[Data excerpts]

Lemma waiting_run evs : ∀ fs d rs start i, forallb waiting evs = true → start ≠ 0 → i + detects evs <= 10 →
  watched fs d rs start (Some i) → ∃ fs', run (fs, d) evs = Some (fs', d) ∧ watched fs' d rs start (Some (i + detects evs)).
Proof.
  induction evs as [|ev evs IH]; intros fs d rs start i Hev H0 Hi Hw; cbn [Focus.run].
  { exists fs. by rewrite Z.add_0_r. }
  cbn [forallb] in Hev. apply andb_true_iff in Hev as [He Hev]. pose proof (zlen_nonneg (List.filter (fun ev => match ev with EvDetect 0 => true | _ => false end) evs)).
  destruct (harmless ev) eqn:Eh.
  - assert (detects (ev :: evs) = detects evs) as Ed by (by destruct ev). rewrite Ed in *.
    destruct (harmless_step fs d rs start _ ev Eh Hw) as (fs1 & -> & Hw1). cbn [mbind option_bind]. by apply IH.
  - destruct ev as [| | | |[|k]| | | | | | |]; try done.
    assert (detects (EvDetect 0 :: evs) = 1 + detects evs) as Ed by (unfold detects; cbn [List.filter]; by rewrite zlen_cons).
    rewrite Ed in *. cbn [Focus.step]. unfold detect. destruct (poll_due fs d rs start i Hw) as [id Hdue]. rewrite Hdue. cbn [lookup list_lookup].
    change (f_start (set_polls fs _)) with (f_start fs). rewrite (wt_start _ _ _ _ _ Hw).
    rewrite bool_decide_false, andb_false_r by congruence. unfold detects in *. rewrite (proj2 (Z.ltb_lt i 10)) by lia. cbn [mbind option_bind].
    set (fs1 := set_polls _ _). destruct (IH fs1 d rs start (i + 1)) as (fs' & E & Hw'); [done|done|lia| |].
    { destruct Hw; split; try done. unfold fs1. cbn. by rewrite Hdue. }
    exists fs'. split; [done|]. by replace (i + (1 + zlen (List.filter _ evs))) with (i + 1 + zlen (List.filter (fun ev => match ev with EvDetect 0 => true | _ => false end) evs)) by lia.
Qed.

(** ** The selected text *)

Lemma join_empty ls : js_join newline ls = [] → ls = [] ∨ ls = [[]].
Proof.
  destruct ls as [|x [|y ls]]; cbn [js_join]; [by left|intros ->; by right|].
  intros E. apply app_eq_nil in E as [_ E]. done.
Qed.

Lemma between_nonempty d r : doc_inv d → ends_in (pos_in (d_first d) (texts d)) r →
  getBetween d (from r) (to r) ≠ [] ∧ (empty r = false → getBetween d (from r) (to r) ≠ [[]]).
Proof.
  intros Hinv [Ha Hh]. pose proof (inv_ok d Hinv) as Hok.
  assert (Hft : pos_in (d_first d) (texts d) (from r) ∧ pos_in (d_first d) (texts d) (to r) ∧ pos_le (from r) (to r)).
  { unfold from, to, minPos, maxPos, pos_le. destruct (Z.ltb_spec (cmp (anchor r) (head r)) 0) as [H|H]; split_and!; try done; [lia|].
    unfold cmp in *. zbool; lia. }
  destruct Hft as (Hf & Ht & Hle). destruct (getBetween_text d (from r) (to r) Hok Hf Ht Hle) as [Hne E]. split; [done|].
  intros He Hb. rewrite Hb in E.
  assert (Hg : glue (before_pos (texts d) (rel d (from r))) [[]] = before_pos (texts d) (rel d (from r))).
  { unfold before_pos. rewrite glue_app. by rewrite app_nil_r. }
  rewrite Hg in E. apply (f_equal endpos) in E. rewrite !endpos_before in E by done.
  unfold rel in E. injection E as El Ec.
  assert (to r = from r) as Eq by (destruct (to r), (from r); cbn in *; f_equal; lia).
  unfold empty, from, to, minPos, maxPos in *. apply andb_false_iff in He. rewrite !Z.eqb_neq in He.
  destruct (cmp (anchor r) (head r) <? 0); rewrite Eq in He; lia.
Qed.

--

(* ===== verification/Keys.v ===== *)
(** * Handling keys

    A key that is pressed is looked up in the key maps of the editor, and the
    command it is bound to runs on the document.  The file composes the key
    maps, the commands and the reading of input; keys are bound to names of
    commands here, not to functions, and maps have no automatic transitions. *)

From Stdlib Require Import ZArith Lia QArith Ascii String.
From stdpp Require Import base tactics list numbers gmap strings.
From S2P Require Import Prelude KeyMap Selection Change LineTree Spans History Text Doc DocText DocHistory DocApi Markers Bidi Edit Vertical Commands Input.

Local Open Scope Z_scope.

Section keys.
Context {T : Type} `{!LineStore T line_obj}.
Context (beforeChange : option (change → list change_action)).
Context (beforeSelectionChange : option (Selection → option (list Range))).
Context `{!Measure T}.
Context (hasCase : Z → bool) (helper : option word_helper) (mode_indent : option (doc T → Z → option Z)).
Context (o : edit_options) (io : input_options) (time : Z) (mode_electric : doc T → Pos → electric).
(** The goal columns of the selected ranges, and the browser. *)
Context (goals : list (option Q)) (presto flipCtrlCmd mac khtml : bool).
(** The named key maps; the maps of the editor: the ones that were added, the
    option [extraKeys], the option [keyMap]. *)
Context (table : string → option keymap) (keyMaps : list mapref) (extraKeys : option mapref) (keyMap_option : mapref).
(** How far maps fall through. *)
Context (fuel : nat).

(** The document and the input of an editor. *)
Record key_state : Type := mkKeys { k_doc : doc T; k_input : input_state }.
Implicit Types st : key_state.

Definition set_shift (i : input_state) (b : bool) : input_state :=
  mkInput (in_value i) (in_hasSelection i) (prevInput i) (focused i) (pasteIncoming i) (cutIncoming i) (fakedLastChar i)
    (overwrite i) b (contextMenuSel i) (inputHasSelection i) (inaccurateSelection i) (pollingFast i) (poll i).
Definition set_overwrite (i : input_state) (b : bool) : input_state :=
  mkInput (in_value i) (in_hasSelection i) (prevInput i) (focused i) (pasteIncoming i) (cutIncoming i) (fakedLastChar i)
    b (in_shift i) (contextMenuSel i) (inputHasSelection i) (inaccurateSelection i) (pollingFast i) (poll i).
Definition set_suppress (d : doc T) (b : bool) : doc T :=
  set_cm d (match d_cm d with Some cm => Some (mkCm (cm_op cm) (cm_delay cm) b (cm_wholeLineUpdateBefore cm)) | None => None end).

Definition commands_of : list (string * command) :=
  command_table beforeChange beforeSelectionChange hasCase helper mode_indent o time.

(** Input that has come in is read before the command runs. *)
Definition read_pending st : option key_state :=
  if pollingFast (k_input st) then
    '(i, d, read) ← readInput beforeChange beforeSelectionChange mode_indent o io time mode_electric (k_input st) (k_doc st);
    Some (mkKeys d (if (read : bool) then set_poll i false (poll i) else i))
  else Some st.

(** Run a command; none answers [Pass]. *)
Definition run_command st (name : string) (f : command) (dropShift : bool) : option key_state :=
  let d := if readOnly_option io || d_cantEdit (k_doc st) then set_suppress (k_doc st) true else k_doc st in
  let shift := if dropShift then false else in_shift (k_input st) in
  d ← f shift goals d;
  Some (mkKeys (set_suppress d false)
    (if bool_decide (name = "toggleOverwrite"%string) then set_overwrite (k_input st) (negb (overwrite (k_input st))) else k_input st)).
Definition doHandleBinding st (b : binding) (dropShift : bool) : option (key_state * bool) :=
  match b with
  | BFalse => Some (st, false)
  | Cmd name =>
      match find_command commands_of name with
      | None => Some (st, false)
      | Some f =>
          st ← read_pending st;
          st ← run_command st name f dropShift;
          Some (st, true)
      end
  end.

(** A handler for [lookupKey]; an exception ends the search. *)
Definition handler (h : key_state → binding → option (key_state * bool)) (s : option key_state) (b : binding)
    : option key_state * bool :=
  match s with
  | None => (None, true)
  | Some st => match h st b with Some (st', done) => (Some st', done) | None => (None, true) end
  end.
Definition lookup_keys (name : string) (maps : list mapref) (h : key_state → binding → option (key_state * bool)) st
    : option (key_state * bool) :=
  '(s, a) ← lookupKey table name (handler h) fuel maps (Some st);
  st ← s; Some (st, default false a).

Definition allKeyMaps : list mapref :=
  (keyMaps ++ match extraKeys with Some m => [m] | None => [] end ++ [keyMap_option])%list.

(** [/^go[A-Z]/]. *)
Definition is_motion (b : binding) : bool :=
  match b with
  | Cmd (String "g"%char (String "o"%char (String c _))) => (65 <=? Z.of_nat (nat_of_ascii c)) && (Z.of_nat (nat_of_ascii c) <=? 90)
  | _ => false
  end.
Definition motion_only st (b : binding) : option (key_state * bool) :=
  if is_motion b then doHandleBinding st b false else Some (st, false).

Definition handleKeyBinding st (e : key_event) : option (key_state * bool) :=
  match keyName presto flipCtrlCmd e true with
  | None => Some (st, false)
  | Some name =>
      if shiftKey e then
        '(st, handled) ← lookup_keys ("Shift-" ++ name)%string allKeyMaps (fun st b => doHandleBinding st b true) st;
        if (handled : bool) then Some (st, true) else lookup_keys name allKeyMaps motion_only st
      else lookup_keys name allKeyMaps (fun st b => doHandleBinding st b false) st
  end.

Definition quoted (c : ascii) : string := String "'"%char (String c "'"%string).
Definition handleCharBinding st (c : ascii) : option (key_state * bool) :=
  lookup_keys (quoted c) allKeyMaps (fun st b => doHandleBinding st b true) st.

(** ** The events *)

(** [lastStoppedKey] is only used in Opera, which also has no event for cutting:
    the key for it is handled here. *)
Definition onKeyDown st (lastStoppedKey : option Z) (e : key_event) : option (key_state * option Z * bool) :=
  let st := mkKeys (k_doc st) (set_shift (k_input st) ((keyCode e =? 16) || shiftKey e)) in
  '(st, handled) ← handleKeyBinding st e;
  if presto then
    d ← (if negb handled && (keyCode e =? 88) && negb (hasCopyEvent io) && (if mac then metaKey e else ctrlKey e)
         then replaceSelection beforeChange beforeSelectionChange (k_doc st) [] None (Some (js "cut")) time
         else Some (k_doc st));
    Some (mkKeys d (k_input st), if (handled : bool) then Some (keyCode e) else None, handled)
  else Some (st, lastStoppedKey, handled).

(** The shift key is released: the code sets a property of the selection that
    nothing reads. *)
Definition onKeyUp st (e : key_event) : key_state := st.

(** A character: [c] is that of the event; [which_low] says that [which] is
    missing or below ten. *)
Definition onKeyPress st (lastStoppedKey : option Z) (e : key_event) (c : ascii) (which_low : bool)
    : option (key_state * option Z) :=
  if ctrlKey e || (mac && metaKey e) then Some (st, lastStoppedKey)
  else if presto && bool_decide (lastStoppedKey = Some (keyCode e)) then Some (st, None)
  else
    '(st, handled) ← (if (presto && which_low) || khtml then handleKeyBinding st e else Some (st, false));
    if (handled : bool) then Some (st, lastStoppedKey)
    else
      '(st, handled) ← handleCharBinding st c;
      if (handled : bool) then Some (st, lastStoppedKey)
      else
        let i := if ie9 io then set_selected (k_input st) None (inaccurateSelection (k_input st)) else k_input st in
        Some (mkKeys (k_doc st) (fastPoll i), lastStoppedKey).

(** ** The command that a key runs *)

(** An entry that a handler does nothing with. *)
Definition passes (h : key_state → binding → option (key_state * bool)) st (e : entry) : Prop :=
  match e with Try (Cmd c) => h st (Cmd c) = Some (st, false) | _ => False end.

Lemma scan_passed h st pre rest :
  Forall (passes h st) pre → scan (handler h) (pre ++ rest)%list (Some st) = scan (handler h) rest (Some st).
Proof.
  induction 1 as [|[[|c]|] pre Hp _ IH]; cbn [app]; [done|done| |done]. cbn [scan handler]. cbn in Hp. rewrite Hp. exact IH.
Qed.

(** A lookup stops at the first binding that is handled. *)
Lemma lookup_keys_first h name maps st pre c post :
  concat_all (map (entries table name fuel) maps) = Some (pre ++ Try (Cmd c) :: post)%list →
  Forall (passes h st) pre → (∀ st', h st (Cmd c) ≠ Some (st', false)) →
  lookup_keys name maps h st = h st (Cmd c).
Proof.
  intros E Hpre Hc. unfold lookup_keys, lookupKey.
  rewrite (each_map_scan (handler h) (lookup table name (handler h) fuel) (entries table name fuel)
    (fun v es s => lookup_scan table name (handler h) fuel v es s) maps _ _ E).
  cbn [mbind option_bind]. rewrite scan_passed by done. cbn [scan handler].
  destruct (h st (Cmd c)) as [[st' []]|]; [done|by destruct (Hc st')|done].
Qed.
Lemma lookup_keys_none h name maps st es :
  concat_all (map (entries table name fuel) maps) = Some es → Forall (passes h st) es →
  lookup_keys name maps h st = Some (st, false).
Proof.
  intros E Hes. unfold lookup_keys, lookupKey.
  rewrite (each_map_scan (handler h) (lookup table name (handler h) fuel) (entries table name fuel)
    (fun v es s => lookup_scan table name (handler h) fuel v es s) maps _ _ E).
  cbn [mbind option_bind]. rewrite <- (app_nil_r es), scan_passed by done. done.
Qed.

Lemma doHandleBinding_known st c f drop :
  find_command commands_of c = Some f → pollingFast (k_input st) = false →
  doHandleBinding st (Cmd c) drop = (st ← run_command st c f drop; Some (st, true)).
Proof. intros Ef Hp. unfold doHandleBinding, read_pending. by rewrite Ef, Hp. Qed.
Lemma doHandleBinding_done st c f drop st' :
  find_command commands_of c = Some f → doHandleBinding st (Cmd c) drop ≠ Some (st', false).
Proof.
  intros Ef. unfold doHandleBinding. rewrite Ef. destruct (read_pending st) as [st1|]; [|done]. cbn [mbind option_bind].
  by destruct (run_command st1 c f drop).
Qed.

# BRIEF
Return exactly the lines above from the line that has "exists fs. by" through the line that has "intros He Hb. rewrite Hb in E.", inclusive, and nothing else.

# WRITTEN SOLUTION
  { exists fs. by rewrite Z.add_0_r. }
  cbn [forallb] in Hev. apply andb_true_iff in Hev as [He Hev]. pose proof (zlen_nonneg (List.filter (fun ev => match ev with EvDetect 0 => true | _ => false end) evs)).
  destruct (harmless ev) eqn:Eh.
  - assert (detects (ev :: evs) = detects evs) as Ed by (by destruct ev). rewrite Ed in *.
    destruct (harmless_step fs d rs start _ ev Eh Hw) as (fs1 & -> & Hw1). cbn [mbind option_bind]. by apply IH.
  - destruct ev as [| | | |[|k]| | | | | | |]; try done.
    assert (detects (EvDetect 0 :: evs) = 1 + detects evs) as Ed by (unfold detects; cbn [List.filter]; by rewrite zlen_cons).
    rewrite Ed in *. cbn [Focus.step]. unfold detect. destruct (poll_due fs d rs start i Hw) as [id Hdue]. rewrite Hdue. cbn [lookup list_lookup].
    change (f_start (set_polls fs _)) with (f_start fs). rewrite (wt_start _ _ _ _ _ Hw).
    rewrite bool_decide_false, andb_false_r by congruence. unfold detects in *. rewrite (proj2 (Z.ltb_lt i 10)) by lia. cbn [mbind option_bind].
    set (fs1 := set_polls _ _). destruct (IH fs1 d rs start (i + 1)) as (fs' & E & Hw'); [done|done|lia| |].
    { destruct Hw; split; try done. unfold fs1. cbn. by rewrite Hdue. }
    exists fs'. split; [done|]. by replace (i + (1 + zlen (List.filter _ evs))) with (i + 1 + zlen (List.filter (fun ev => match ev with EvDetect 0 => true | _ => false end) evs)) by lia.
Qed.

(** ** The selected text *)

Lemma join_empty ls : js_join newline ls = [] → ls = [] ∨ ls = [[]].
Proof.
  destruct ls as [|x [|y ls]]; cbn [js_join]; [by left|intros ->; by right|].
  intros E. apply app_eq_nil in E as [_ E]. done.
Qed.

Lemma between_nonempty d r : doc_inv d → ends_in (pos_in (d_first d) (texts d)) r →
  getBetween d (from r) (to r) ≠ [] ∧ (empty r = false → getBetween d (from r) (to r) ≠ [[]]).
Proof.
  intros Hinv [Ha Hh]. pose proof (inv_ok d Hinv) as Hok.
  assert (Hft : pos_in (d_first d) (texts d) (from r) ∧ pos_in (d_first d) (texts d) (to r) ∧ pos_le (from r) (to r)).
  { unfold from, to, minPos, maxPos, pos_le. destruct (Z.ltb_spec (cmp (anchor r) (head r)) 0) as [H|H]; split_and!; try done; [lia|].
    unfold cmp in *. zbool; lia. }
  destruct Hft as (Hf & Ht & Hle). destruct (getBetween_text d (from r) (to r) Hok Hf Ht Hle) as [Hne E]. split; [done|].
  intros He Hb. rewrite Hb in E.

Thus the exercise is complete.